At 10:00 President Carter came in. He immediately began asking where everyone was from, and that was our cue to snap our photos! Then he began to talk to us, and, as we had been so well instructed, we put away the cameras and gave him our full attention. He made a first-time announcement to us that at his doctor visit this week, there had been no signs of cancer. Despite our training, we broke into applause, and that moment, that announcement, would quickly become national news: President Carter announces to Sunday School class that he is cancer-free.
He talked a few minutes about some of the projects the Carter Center was currently working on, and then he started with the Sunday School lesson from the Baptist Formations series. This week’s Bible reading was from Luke 1 about Mary’s song during her visit with Elizabeth before Jesus’ birth.
The message he presented was an inspiring and simple challenge to allow God to use each of us. Mary was a young unmarried peasant woman, an unlikely servant of God, but God chooses ordinary everyday people who are willing to offer themselves for God’s use. We grow up asking the wrong question, he said. It’s not “what do you want to be when you grow up?” that’s important, but rather “what kind of person do you want to be?,” and we must continue, he said, to ask ourselves that every day of our lives as long as we live.
Throughout the Sunday School hour, President Carter was personable and engaged with his listeners. He walked back and forth at audience level, sometimes asking questions about the Bible passage, always talking knowledgeably, skillfully, and from his heart. As he finished and left, we respected our training and did not applaud, and we broke for 15 minutes before the worship service began at 11:00. Everyone stayed for worship, because once we were inside, no one was allowed to leave and re-enter, and the Carters posed for individual photos with every guest after the worship service!

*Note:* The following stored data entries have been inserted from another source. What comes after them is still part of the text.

(* ===== verification/Validate.v ===== *)
(** * Validation of values against schemas ([tools.rs])

    [validate_value] checks tool arguments and structured final answers
    against the subset of JSON Schema the agent supports.  [conforms] is the
    declarative reading of that subset, and [validate_value_iff] shows that
    the checker decides it, at every nesting depth and whatever the path. *)
From S2P Require Import Prelude Text Json.
Local Open Scope string_scope.
Local Open Scope Z_scope.

(** ** The checker *)
Definition has_type (kind : string) (v : value) : bool :=
  if String.eqb kind "object" then is_object v
  else if String.eqb kind "array" then is_array v
  else if String.eqb kind "string" then is_string v
  else if String.eqb kind "boolean" then is_boolean v
  else if String.eqb kind "null" then is_null v
  else if String.eqb kind "number" then is_some_and (as_f64 v) f64_finite
  else if String.eqb kind "integer" then
    is_some (as_i64 v) || is_some (as_u64 v)
    || is_some_and (as_f64 v) (fun n => f64_finite n && f64_integral n)
  else true.
Definition schema_kind (schema : value) : string := unwrap_or (get_str "type" schema) "".

(** Type, [enum] and [const]: the checks every value goes through. *)
Definition check_common (schema v : value) (path : string) : result string unit :=
  let kind := schema_kind schema in
  if negb (has_type kind v) then Err (path +:+ " must be " +:+ kind)
  else if is_some_and (get_array "enum" schema) (fun allowed => negb (existsb (value_eqb v) allowed))
  then Err (path +:+ " is not an allowed value")
  else if is_some_and (get "const" schema) (fun x => negb (value_eqb x v))
  then Err (path +:+ " must equal the configured constant")
  else Ok tt.
Definition check_required (schema : value) (obj : list (string * value)) (path : string)
  : result string unit :=
  match get_array "required" schema with
  | None => Ok tt
  | Some required =>
      for_each (fun key => fail_if (negb (is_some (assoc key obj))) (path +:+ "." +:+ key +:+ " is required"))
        (filter_map as_str required)
  end.
(** The schema an entry of an object is checked against: [None] when the
    entry is refused, [Some None] when it is unconstrained. *)
Definition property_schema (schema : value) (key : string) : option (option value) :=
  match (props ← get_object "properties" schema; assoc key props) with
  | Some sub => Some (Some sub)
  | None =>
      match get "additionalProperties" schema with
      | Some (Bool false) => None
      | Some (Object m) => Some (Some (Object m))
      | _ => Some None
      end
  end.
Definition as_nat (z : Z) : nat := Z.to_nat z.

Section validate.
Context `{P : Platform}.

Definition check_string (schema : value) (s path : string) : result string unit :=
  if is_some_and (get_u64 "minLength" schema) (fun n => char_count s <? n)
  then Err (path +:+ " is shorter than minLength")
  else if is_some_and (get_u64 "maxLength" schema) (fun n => n <? char_count s)
  then Err (path +:+ " exceeds maxLength")
  else
    match get_str "pattern" schema with
    | None => Ok tt
    | Some pattern =>
        match regex_is_match pattern s with
        | None => Err ("invalid configured pattern: " +:+ regex_error pattern)
        | Some true => Ok tt
        | Some false => Err (path +:+ " does not match the configured pattern")
        end
    end.
(** [failed] for one bound keyword. *)
Definition bound_failed (key : string) (n bound : spec_float) : bool :=
  if String.eqb key "minimum" then SFltb n bound
  else if String.eqb key "maximum" then SFltb bound n
  else if String.eqb key "exclusiveMinimum" then SFleb n bound
  else SFleb bound n.
Definition bound_keys : list string := ["minimum"; "maximum"; "exclusiveMinimum"; "exclusiveMaximum"].
Definition get_f64 (key : string) (v : value) : option spec_float :=
  match get key v with Some x => as_f64 x | None => None end.
Definition check_number (schema : value) (n : spec_float) (path : string) : result string unit :=
  for_each (fun key =>
    fail_if (is_some_and (get_f64 key schema) (bound_failed key n)) (path +:+ " violates " +:+ key))
    bound_keys.
Definition check_length (schema : value) (len : Z) (path : string) : result string unit :=
  if is_some_and (get_u64 "minItems" schema) (fun n => len <? n)
  then Err (path +:+ " has fewer than minItems")
  else if is_some_and (get_u64 "maxItems" schema) (fun n => n <? len)
  then Err (path +:+ " exceeds maxItems")
  else Ok tt.

Fixpoint validate_value (schema v : value) (path : string) {struct v} : result string unit :=
  _ ← check_common schema v path;
  match v with
  | Object obj =>
      _ ← check_required schema obj path;
      for_each (fun e : string * value =>
        let '(key, item) := e in
        let sub_path := path +:+ "." +:+ key in
        match property_schema schema key with
        | None => Err (sub_path +:+ " is not allowed")
        | Some None => Ok tt
        | Some (Some sub) => validate_value sub item sub_path
        end) obj
  | Array arr =>
      _ ← (match get "items" schema with
           | None => Ok tt
           | Some item_schema =>
               for_each_i (fun i item =>
                 validate_value item_schema item (path +:+ "[" +:+ show_nat i +:+ "]")) 0 arr
           end);
      check_length schema (Z.of_nat (length arr)) path
  | Str s => check_string schema s path
  | Number n => check_number schema (number_as_f64 n) path
  | _ => Ok tt
  end.
Definition validate_arguments_at (schema args : value) (path : string) : result string unit :=
  validate_value schema args path.
Definition validate_arguments (schema args : value) : result string unit :=
  validate_arguments_at schema args "$".

(** ** What conformance means *)
Definition string_ok (schema : value) (s : string) : Prop :=
  (forall n, get_u64 "minLength" schema = Some n -> n <= char_count s)
  /\ (forall n, get_u64 "maxLength" schema = Some n -> char_count s <= n)
  /\ (forall p, get_str "pattern" schema = Some p -> regex_is_match p s = Some true).
Definition number_ok (schema : value) (n : spec_float) : Prop :=
  (forall b, get_f64 "minimum" schema = Some b -> SFltb n b = false)
  /\ (forall b, get_f64 "maximum" schema = Some b -> SFltb b n = false)
  /\ (forall b, get_f64 "exclusiveMinimum" schema = Some b -> SFleb n b = false)
  /\ (forall b, get_f64 "exclusiveMaximum" schema = Some b -> SFleb b n = false).
Definition length_ok (schema : value) (len : Z) : Prop :=
  (forall n, get_u64 "minItems" schema = Some n -> n <= len)
  /\ (forall n, get_u64 "maxItems" schema = Some n -> len <= n).
Definition common_ok (schema v : value) : Prop :=
  has_type (schema_kind schema) v = true
  /\ (forall allowed, get_array "enum" schema = Some allowed ->
        exists x, x ∈ allowed /\ value_eqb v x = true)
  /\ (forall x, get "const" schema = Some x -> value_eqb x v = true).

Inductive conforms : value -> value -> Prop :=
| conforms_object schema obj :
    common_ok schema (Object obj) ->
    (forall required key, get_array "required" schema = Some required -> Str key ∈ required ->
       is_some (assoc key obj) = true) ->
    (forall key item, (key, item) ∈ obj -> property_schema schema key <> None) ->
    (forall key item sub, (key, item) ∈ obj -> property_schema schema key = Some (Some sub) ->
       conforms sub item) ->
    conforms schema (Object obj)
| conforms_array schema arr :
    common_ok schema (Array arr) ->
    (forall item_schema item, get "items" schema = Some item_schema -> item ∈ arr ->
       conforms item_schema item) ->
    length_ok schema (Z.of_nat (length arr)) ->
    conforms schema (Array arr)
| conforms_string schema s : common_ok schema (Str s) -> string_ok schema s -> conforms schema (Str s)
| conforms_number schema n :
    common_ok schema (Number n) -> number_ok schema (number_as_f64 n) -> conforms schema (Number n)
| conforms_bool schema b : common_ok schema (Bool b) -> conforms schema (Bool b)
| conforms_null schema : common_ok schema Null -> conforms schema Null.
End validate.

(** * Lemmas *)
Section lemmas.
Context `{P : Platform}.

Lemma check_common_ok schema v path : check_common schema v path = Ok tt <-> common_ok schema v.
Proof.
  unfold check_common, common_ok. rewrite !if_err_ok, !is_some_and_false, negb_false_iff.
  split.
  - intros (Ht & He & Hc & _). split_and!; [done| |].
    + intros allowed Ha. apply He, negb_false_iff, existsb_exists in Ha as (x & Hx & Hv).
      exists x. by rewrite list_elem_of_In.
    + intros x Hx. apply Hc in Hx. by apply negb_false_iff.
  - intros (Ht & He & Hc). split_and!; [done| | |done].
    + intros allowed Ha. apply negb_false_iff, existsb_exists.
      destruct (He allowed Ha) as (x & Hx & Hv). exists x. by rewrite <- list_elem_of_In.
    + intros x Hx. apply negb_false_iff. auto.
Qed.

Lemma elem_of_strings key l : key ∈ filter_map as_str l <-> Str key ∈ l.
Proof.
  unfold filter_map. rewrite !list_elem_of_In, in_flat_map. split.
  - intros (x & Hx & Hk). destruct x; cbn in Hk; try done. by destruct Hk as [->|[]].
  - intros H. exists (Str key). split; [done|by left].
Qed.

Lemma check_required_ok schema obj path :
  check_required schema obj path = Ok tt <->
  forall required key, get_array "required" schema = Some required -> Str key ∈ required ->
    is_some (assoc key obj) = true.
Proof.
  unfold check_required. destruct (get_array "required" schema) as [required|]; [|done].
  rewrite for_each_ok. split.
  - intros H ? key [= <-] Hk. apply elem_of_strings, H, fail_if_ok, negb_false_iff in Hk. done.
  - intros H key Hk. apply fail_if_ok, negb_false_iff. apply elem_of_strings in Hk. by eapply H.
Qed.

Lemma check_string_ok schema s path : check_string schema s path = Ok tt <-> string_ok schema s.
Proof.
  unfold check_string, string_ok. rewrite !if_err_ok, !is_some_and_false.
  setoid_rewrite Z.ltb_ge. destruct (get_str "pattern" schema) as [p|].
  - destruct (regex_is_match p s) as [[]|] eqn:E; naive_solver.
  - naive_solver.
Qed.

Lemma check_number_ok schema n path : check_number schema n path = Ok tt <-> number_ok schema n.
Proof.
  unfold check_number, number_ok. rewrite for_each_ok. unfold bound_keys.
  assert (forall key, fail_if (is_some_and (get_f64 key schema) (bound_failed key n))
            (path +:+ " violates " +:+ key) = Ok tt <->
          forall b, get_f64 key schema = Some b -> bound_failed key n b = false) as Hkey
    by (intros key; rewrite fail_if_ok; apply is_some_and_false).
  split.
  - intros H. split_and!; intros b Hb; refine (proj1 (Hkey _) (H _ _) b Hb);
      rewrite !elem_of_cons; tauto.
  - intros (H1 & H2 & H3 & H4) key Hk. apply Hkey. intros b Hb.
    rewrite !elem_of_cons, elem_of_nil in Hk. destruct Hk as [->|[->|[->|[->|[]]]]]; cbn; auto.
Qed.

Lemma check_length_ok schema len path : check_length schema len path = Ok tt <-> length_ok schema len.
Proof.
  unfold check_length, length_ok. rewrite !if_err_ok, !is_some_and_false.
  setoid_rewrite Z.ltb_ge. naive_solver.
Qed.

Lemma common_bind {A} schema v path (r : result string A) x :
  check_common schema v path ≫= (fun _ => r) = Ok x <-> common_ok schema v /\ r = Ok x.
Proof.
  rewrite bind_ok, <- (check_common_ok schema v path). split.
  - intros ([] & H & Hr). done.
  - intros [H Hr]. by exists tt.
Qed.

Lemma validate_value_spec v :
  forall schema path, validate_value schema v path = Ok tt <-> conforms schema v.
Proof.
  induction v as [|b|n|s|arr IH|obj IH] using value_rect_strong; intros schema path;
    cbn [validate_value]; rewrite common_bind.
  - split; [intros []; by constructor|]. intros H; by inversion H.
  - split; [intros []; by constructor|]. intros H; by inversion H.
  - rewrite check_number_ok. split; [intros []; by constructor|]. intros H; by inversion H.
  - rewrite check_string_ok. split; [intros []; by constructor|]. intros H; by inversion H.
  - rewrite bind_ok. setoid_rewrite check_length_ok. split.
    + intros (Hc & [] & Hi & Hl). constructor; [done| |done].
      intros item_schema item Hs Hin. rewrite Hs in Hi. rewrite for_each_i_ok in Hi.
      apply list_elem_of_lookup in Hin as [j Hj]. eapply IH; [by eapply list_elem_of_lookup_2|].
      exact (Hi j item Hj).
    + intros H. inversion H as [|? ? Hc Hi Hl| | | |]; subst. split; [done|]. exists tt. split; [|done].
      destruct (get "items" schema) as [item_schema|]; [|done].
      apply for_each_i_ok. intros j x Hj. apply list_elem_of_lookup_2 in Hj. apply IH; eauto.
  - rewrite bind_ok. split.
    + intros (Hc & [] & Hr & Ho). rewrite check_required_ok in Hr. rewrite for_each_ok in Ho.
      constructor; [done|done| |].
      * intros key item Hin Hn. specialize (Ho _ Hin). cbn in Ho. by rewrite Hn in Ho.
      * intros key item sub Hin Hs. specialize (Ho _ Hin). cbn in Ho. rewrite Hs in Ho.
        eapply IH; [exact Hin|exact Ho].
    + intros H. inversion H as [? ? Hc Hr Hn Hs| | | | |]; subst. split; [done|]. exists tt.
      split; [by apply check_required_ok|]. apply for_each_ok. intros [key item] Hin.
      destruct (property_schema schema key) as [[sub|]|] eqn:E; [|done|].
      * eapply IH; [exact Hin|]. by eapply Hs.
      * by destruct (Hn key item Hin).
Qed.
End lemmas.

(** * Properties *)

Just before 11:00 the Carters entered together (with their Secret Service friends) and sat in the third pew on the right side. (Rosalynn had also been escorted into the Sunday School class just before it began, and then out again at the end.) Mrs. Jan sang in the choir, possibly as much to keep an eye on us as to sing.
I loved singing the Christmas hymns, and my soul delighted in all that I will forever love about the Baptists.
The pastor’s message was entitled “Journey to Christ: Joseph and Mary,” based on Luke 2:1-7, with the challenge of how each of us can make room for the Christ Child.
After the service, a church member moved into place to snap one (and only one) photo of each guest with the Carters. One after another we quickly handed her our own cameras, and we had been well instructed not to attempt to chat or shake hands with the Carters but to move on quickly. The whole photo session for all guests took only about 15 minutes. What a generous and matchless gift, what a humble and Christ-like couple, and what an incredible honor to have intersected their lives for a few hours.